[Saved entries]
▼

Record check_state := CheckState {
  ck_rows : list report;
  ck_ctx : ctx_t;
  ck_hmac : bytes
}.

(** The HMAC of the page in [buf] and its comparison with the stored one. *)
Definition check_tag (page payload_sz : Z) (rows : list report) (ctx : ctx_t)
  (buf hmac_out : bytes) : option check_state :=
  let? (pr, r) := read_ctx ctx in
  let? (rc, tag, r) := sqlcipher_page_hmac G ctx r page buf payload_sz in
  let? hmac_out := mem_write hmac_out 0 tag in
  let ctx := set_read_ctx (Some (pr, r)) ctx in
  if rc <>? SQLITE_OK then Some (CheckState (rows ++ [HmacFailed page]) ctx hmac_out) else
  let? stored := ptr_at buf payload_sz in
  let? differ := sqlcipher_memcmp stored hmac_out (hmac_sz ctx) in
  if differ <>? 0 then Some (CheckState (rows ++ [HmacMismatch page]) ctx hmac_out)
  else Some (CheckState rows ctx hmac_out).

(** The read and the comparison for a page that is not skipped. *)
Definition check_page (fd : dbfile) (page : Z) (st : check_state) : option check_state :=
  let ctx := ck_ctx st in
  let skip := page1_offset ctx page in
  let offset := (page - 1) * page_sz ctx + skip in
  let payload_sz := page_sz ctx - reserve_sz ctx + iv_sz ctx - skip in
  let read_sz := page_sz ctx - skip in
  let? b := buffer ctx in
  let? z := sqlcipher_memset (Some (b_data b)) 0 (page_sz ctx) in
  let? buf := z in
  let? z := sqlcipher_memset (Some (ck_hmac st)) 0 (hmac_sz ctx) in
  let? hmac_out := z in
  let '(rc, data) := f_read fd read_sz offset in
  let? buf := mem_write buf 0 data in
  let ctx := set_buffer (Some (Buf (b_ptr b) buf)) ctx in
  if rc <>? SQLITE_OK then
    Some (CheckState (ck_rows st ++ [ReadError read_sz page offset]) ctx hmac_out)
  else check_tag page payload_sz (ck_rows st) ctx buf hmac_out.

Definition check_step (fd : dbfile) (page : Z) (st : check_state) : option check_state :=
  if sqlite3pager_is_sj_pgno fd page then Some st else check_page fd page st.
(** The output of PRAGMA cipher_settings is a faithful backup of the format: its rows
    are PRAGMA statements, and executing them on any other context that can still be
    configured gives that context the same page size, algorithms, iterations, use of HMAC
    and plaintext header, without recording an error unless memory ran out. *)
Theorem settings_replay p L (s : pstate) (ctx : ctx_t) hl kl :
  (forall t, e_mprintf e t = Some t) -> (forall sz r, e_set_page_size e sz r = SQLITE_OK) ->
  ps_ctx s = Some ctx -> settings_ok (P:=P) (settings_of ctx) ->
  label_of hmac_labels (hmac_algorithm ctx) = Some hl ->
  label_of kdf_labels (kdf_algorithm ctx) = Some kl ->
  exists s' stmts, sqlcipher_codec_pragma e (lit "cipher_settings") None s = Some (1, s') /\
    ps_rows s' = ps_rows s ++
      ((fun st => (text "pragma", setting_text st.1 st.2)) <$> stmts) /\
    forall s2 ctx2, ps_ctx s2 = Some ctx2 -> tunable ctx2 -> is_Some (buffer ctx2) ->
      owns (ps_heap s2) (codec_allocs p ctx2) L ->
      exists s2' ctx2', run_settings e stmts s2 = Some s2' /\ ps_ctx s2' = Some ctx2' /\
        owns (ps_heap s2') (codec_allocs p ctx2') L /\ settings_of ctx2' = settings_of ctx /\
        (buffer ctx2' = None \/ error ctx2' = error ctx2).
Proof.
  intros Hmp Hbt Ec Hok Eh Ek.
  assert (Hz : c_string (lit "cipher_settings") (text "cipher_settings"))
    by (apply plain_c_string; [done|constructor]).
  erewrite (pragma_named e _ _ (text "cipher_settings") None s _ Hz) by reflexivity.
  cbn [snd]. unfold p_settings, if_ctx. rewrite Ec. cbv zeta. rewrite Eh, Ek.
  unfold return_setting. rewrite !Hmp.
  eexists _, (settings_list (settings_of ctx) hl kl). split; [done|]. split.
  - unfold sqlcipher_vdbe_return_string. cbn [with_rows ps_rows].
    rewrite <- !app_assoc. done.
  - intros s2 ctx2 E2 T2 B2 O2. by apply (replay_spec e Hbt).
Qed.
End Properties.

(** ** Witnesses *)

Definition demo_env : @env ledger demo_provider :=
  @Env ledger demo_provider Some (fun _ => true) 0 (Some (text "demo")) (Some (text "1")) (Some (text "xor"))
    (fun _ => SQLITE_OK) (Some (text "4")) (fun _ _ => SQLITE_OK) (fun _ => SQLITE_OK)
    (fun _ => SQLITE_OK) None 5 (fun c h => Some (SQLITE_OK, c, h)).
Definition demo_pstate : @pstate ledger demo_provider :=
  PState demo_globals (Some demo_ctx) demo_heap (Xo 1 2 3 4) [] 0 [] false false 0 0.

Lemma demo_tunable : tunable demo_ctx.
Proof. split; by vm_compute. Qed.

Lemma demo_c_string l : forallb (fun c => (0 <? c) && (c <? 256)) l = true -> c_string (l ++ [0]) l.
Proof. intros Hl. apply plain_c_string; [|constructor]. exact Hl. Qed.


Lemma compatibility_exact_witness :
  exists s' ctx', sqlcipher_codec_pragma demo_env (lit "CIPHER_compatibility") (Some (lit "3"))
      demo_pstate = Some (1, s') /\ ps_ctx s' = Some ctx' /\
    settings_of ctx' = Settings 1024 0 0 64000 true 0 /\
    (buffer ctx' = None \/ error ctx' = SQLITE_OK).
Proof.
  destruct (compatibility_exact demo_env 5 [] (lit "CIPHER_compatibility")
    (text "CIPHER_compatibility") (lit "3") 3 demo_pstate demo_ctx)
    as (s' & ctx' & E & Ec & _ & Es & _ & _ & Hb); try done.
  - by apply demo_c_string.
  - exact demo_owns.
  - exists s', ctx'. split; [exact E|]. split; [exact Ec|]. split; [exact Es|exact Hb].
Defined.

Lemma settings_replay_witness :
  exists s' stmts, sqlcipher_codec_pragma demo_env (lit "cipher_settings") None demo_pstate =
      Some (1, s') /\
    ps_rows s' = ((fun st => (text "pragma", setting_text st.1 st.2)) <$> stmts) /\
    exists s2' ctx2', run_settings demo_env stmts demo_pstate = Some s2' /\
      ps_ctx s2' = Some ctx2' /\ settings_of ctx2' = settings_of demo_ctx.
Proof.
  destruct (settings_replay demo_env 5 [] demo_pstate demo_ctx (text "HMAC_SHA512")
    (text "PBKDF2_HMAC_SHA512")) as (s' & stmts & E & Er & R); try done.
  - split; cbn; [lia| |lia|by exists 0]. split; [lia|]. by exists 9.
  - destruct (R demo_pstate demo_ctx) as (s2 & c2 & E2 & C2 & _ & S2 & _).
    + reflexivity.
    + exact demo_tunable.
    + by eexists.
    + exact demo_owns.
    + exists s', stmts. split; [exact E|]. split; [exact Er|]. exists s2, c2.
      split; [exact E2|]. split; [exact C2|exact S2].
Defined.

▲

§ Your assignment:
Among the entries above, copy exactly only the lines starting with the one containing "if differ <>?" and going through the one containing "let? hmac_out := z in", both ends included.

§ Your response:
  if differ <>? 0 then Some (CheckState (rows ++ [HmacMismatch page]) ctx hmac_out)
  else Some (CheckState rows ctx hmac_out).

(** The read and the comparison for a page that is not skipped. *)
Definition check_page (fd : dbfile) (page : Z) (st : check_state) : option check_state :=
  let ctx := ck_ctx st in
  let skip := page1_offset ctx page in
  let offset := (page - 1) * page_sz ctx + skip in
  let payload_sz := page_sz ctx - reserve_sz ctx + iv_sz ctx - skip in
  let read_sz := page_sz ctx - skip in
  let? b := buffer ctx in
  let? z := sqlcipher_memset (Some (b_data b)) 0 (page_sz ctx) in
  let? buf := z in
  let? z := sqlcipher_memset (Some (ck_hmac st)) 0 (hmac_sz ctx) in
  let? hmac_out := z in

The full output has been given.